REQUIREMENT> The required output is every record, written out exactly.

RECORD EXTRACTS>
- Opening Delimiter -

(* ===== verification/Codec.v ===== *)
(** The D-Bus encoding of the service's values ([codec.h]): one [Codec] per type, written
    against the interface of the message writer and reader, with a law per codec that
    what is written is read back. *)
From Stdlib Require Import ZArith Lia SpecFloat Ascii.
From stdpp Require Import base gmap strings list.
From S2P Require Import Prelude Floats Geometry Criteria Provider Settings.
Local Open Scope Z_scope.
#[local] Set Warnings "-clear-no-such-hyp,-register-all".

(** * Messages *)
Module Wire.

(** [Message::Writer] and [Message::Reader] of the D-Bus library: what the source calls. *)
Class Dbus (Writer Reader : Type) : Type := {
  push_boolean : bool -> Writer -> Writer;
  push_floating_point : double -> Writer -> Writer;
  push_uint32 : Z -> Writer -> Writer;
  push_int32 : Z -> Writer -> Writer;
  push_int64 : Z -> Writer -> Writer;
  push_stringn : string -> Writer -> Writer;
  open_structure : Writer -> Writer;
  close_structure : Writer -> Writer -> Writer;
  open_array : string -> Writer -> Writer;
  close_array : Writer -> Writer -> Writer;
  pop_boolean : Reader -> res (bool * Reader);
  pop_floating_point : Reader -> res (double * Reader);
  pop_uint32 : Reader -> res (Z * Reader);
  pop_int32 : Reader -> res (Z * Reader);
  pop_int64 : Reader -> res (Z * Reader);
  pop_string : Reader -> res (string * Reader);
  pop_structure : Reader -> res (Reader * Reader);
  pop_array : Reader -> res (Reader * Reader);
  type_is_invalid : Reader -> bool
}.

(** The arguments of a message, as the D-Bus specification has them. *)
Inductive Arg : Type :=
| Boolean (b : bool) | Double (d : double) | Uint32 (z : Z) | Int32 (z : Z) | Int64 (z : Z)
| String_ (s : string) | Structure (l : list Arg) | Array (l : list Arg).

- Closing Delimiter -

ANSWER SECTION>
(* ===== verification/Codec.v ===== *)
(** The D-Bus encoding of the service's values ([codec.h]): one [Codec] per type, written
    against the interface of the message writer and reader, with a law per codec that
    what is written is read back. *)
From Stdlib Require Import ZArith Lia SpecFloat Ascii.
From stdpp Require Import base gmap strings list.
From S2P Require Import Prelude Floats Geometry Criteria Provider Settings.
Local Open Scope Z_scope.
#[local] Set Warnings "-clear-no-such-hyp,-register-all".

(** * Messages *)
Module Wire.

(** [Message::Writer] and [Message::Reader] of the D-Bus library: what the source calls. *)
Class Dbus (Writer Reader : Type) : Type := {
  push_boolean : bool -> Writer -> Writer;
  push_floating_point : double -> Writer -> Writer;
  push_uint32 : Z -> Writer -> Writer;
  push_int32 : Z -> Writer -> Writer;
  push_int64 : Z -> Writer -> Writer;
  push_stringn : string -> Writer -> Writer;
  open_structure : Writer -> Writer;
  close_structure : Writer -> Writer -> Writer;
  open_array : string -> Writer -> Writer;
  close_array : Writer -> Writer -> Writer;
  pop_boolean : Reader -> res (bool * Reader);
  pop_floating_point : Reader -> res (double * Reader);
  pop_uint32 : Reader -> res (Z * Reader);
  pop_int32 : Reader -> res (Z * Reader);
  pop_int64 : Reader -> res (Z * Reader);
  pop_string : Reader -> res (string * Reader);
  pop_structure : Reader -> res (Reader * Reader);
  pop_array : Reader -> res (Reader * Reader);
  type_is_invalid : Reader -> bool
}.

(** The arguments of a message, as the D-Bus specification has them. *)
Inductive Arg : Type :=
| Boolean (b : bool) | Double (d : double) | Uint32 (z : Z) | Int32 (z : Z) | Int64 (z : Z)
| String_ (s : string) | Structure (l : list Arg) | Array (l : list Arg).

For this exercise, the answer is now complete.